>>>>>

(* ===== verification/Fs.v ===== *)
(** * File system: kernel/fs.c (blocks, inodes, file contents)

    The state of fs.c: the super block, the inode table, the blocks of the
    current transaction, kernel memory and user memory.  This file has the
    block allocator, the inode table and the reading and writing of file
    contents; Dir.v has directories and path names.  An inode pointer is an
    index into the table, the null pointer is [None]. *)
From S2P Require Import Prelude CString Riscv Spinlock Bio Layout Log Txn.
Local Open Scope Z_scope.

Record inode := Inode {
  i_dev : Z;
  i_inum : Z;
  i_ref : Z;
  i_lock : sleeplock;
  i_valid : Z;
  i_type : Z;
  i_major : Z;
  i_minor : Z;
  i_nlink : Z;
  i_size : Z;
  i_addrs : list Z;
}.

Definition inode0 : inode :=
  Inode 0 0 0 (Sleeplock 0 (Spinlock 0 "" None) "" 0) 0 0 0 0 0 0 (replicate NADDRS 0).
#[export] Instance inode_inhabited : Inhabited inode := populate inode0.

Definition NINODEn : nat := Z.to_nat NINODE.

(** The process's memory as [either_copyout]/[either_copyin] use it, and the
    kernel's own memory. [um_copyin] takes the old contents of the destination
    buffer and returns the new ones with the status. *)
Class UserMem (U : Type) : Type := {
  um_copyout : Z -> list Z -> M U Z;
  um_copyin : Z -> list Z -> M U (list Z * Z);
  um_mem : U -> mem;
  um_set_mem : mem -> U -> U;
}.

Record fsst (T U : Type) := FsSt {
  fs_sb : superblock;
  fs_ilock : spinlock;
  fs_inode : list inode;
  fs_t : T;
  fs_u : U;
  fs_woken : list chan;
  fs_console : list string;
}.
Arguments FsSt {T U}. Arguments fs_sb {T U}. Arguments fs_ilock {T U}. Arguments fs_inode {T U}.
Arguments fs_t {T U}. Arguments fs_u {T U}. Arguments fs_woken {T U}.
Arguments fs_console {T U}.
Lemma uvmunmap_run s root g fl va n (ps := frames (pa_mem s) g va n) :
  vm_wf s root g fl -> va mod PGSIZE = 0 -> 0 <= va -> va + Z.of_nat n * PGSIZE <= MAXVA ->
  (forall k e, (k < n)%nat -> e = pte_of (pa_mem s) g (va + PGSIZE * Z.of_nat k) ->
     has e PTE_V = true /\ PTE_FLAGS e <> PTE_V) ->
  NoDup ps -> (forall p, p ∈ ps -> pa_page p /\ (p ∉ fl) /\ ~ is_table g p) ->
  runs (uvmunmap root va (Z.of_nat n) true) s (fun _ s' =>
    vm_wf s' root g (reverse ps ++ fl) /\
    (forall va', 0 <= va' < MAXVA -> pte_of (pa_mem s') g va' =
       (if decide (va <= va' < va + Z.of_nat n * PGSIZE) then 0 else pte_of (pa_mem s) g va')) /\
    (forall a, (forall q, is_table g q -> ~ in_page q a) -> (forall p, p ∈ ps -> ~ in_page p a) ->
       rd (pa_mem s') a = rd (pa_mem s) a)).
Proof.
  intros VW Hal H0 Hmax Hmap Hnd Hps. unfold uvmunmap. rewrite (proj2 (Z.eqb_eq _ _) Hal). cbn [negb].
  rewrite u64_small by (change MAXVA with (2 ^ 38) in *; unfold PGSIZE in *; lia).
  apply runs_bind. unfold for_loop.
  replace (Z.to_nat ((va + Z.of_nat n * PGSIZE - va + PGSIZE - 1) / PGSIZE)) with n by (unfold PGSIZE; dlia).
  apply (runs_forn _ _ _ _ (fun k s' =>
    vm_wf s' root g (reverse (frames (pa_mem s) g va k) ++ fl) /\
    (forall va', 0 <= va' < MAXVA -> pte_of (pa_mem s') g va' =
       (if decide (va <= va' < va + Z.of_nat k * PGSIZE) then 0 else pte_of (pa_mem s) g va')) /\
    (forall a, (forall q, is_table g q -> ~ in_page q a) -> (forall p, p ∈ ps -> ~ in_page p a) ->
       rd (pa_mem s') a = rd (pa_mem s) a))).
  - split_and!; try done. intros va' Hv. by rewrite decide_False by lia.
  - intros k s1 Hk (VW1 & HP1 & HM1). replace (va + PGSIZE * Z.of_nat k) with (va + Z.of_nat k * PGSIZE) by lia.
    set (vk := va + Z.of_nat k * PGSIZE).
    assert (Ek : pte_of (pa_mem s1) g vk = pte_of (pa_mem s) g (va + PGSIZE * Z.of_nat k)).
    { rewrite HP1 by (unfold vk, PGSIZE in *; lia). rewrite decide_False by (unfold vk; lia). f_equal. unfold vk. lia. }
    destruct (Hmap k _ Hk eq_refl) as [M1 M2]. set (pk := PTE2PA (pte_of (pa_mem s) g (va + PGSIZE * Z.of_nat k))).
    assert (Hsn : frames (pa_mem s) g va (S k) = frames (pa_mem s) g va k ++ [pk]) by apply frames_snoc.
    assert (Hin : pk ∈ ps).
    { assert (Hs : pk ∈ take (S k) ps) by (unfold ps; rewrite frames_take by lia; rewrite Hsn; set_solver).
      apply elem_of_take in Hs as (i & Hi & _). by eapply list_elem_of_lookup_2. }
    assert (Hnk : pk ∉ frames (pa_mem s) g va k).
    { assert (NoDup (frames (pa_mem s) g va (S k))) as HN.
      { rewrite <- (frames_take _ _ _ n) by lia. eapply sublist_NoDup; [exact Hnd|apply sublist_take]. }
      rewrite Hsn in HN. apply NoDup_app in HN as (_ & HN & _). intros Hc. apply (HN pk Hc). set_solver. }
    destruct (Hps pk Hin) as (P1 & P2 & P3).
    pose proof (unmap_one s1 root g (reverse (frames (pa_mem s) g va k) ++ fl) vk VW1) as HU. rewrite Ek in HU. fold pk in HU.
    eapply runs_mono; [apply HU; try done|].
    + unfold vk, PGSIZE in *. lia.
    + unfold vk, PGSIZE in *. dlia.
    + rewrite elem_of_app, elem_of_reverse. tauto.
    + intros r s2 (-> & VW2 & HP2 & HM2). rewrite Hsn, reverse_app. split_and!; [done| |].
      * intros va' Hv'. rewrite HP2, HP1 by done.
        assert (Hiff : va' / PGSIZE = vk / PGSIZE <-> vk <= va' < vk + PGSIZE) by (unfold vk, PGSIZE in *; dlia).
        clearbody ps. repeat case_decide; try done; exfalso; unfold vk, PGSIZE in *; lia.
      * intros a Ha1 Ha2. rewrite HM2; [by apply HM1|done|by apply Ha2].
  - intros s1 H. mstep. exact H.
Qed.
(** ** Lemmas: growing an address space *)

(** What an operation that moves pages between the free list, the tables and
    the user pages [up] does: no other page is involved, and memory outside
    the tables and the pages that were free is untouched. *)
Record vm_moves s s' g g' fl fl' (up : Z -> Prop) : Prop := {
  mv_sub : forall lv k t, g lv k = Some t -> g' lv k = Some t;
  mv_pages : forall p, is_table g' p \/ p ∈ fl' \/ up p <-> is_table g p \/ p ∈ fl;
  mv_mem : forall a, (forall p, is_table g p \/ p ∈ fl -> ~ in_page p a) -> rd (pa_mem s') a = rd (pa_mem s) a;
}.
(* ===== verification/VmCopy.v ===== *)
(** * Copying an address space: [uvmcopy] of kernel/vm.c

    [fork] gives the child a copy of the parent's memory.  The two page tables
    and their pages lie in one memory, next to the free pages; the theorem
    says that the child gets pages of its own with the contents and the
    permissions of the parent's, that the parent's are untouched, and that a
    failed copy gives every page back. *)
From S2P Require Import Prelude CString Riscv Spinlock Kalloc Vm.
Local Open Scope Z_scope.

(** ** Lemmas: entries *)
Lemma PTE_FLAGS_mod e : PTE_FLAGS e = e mod 1024.
Proof. unfold PTE_FLAGS. change 1023 with (Z.ones 10). by rewrite Z.land_ones. Qed.

Lemma PTE_FLAGS_range e : 0 <= PTE_FLAGS e < 1024.
Proof. rewrite PTE_FLAGS_mod. by apply Z.mod_pos_bound. Qed.

Lemma lor_V_id f : has f PTE_V = true -> Z.lor f PTE_V = f.
Proof.
  unfold has, PTE_V. change (1 ≪ 0) with 1. rewrite negb_true_iff, Z.eqb_neq. intros H. apply Z.bits_inj'. intros i Hi. rewrite Z.lor_spec.
  destruct (decide (i = 0)) as [->|Hne].
  - rewrite orb_true_r. symmetry. destruct (Z.testbit f 0) eqn:E; [done|]. exfalso. apply H.
    apply Z.bits_inj'. intros i Hi'. rewrite Z.land_spec, Z.bits_0. destruct (decide (i = 0)) as [->|Hn]; [by rewrite E|].
    rewrite (Z.bits_above_log2 1 i) by (cbn; lia). apply andb_false_r.
  - rewrite (Z.bits_above_log2 1 i) by (cbn; lia). apply orb_false_r.
Qed.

<<<<<

TASK OBJECTIVE: Each line of the material above that holds "dlia" counts once; give the total and nothing else.

ANSWER SPACE: 3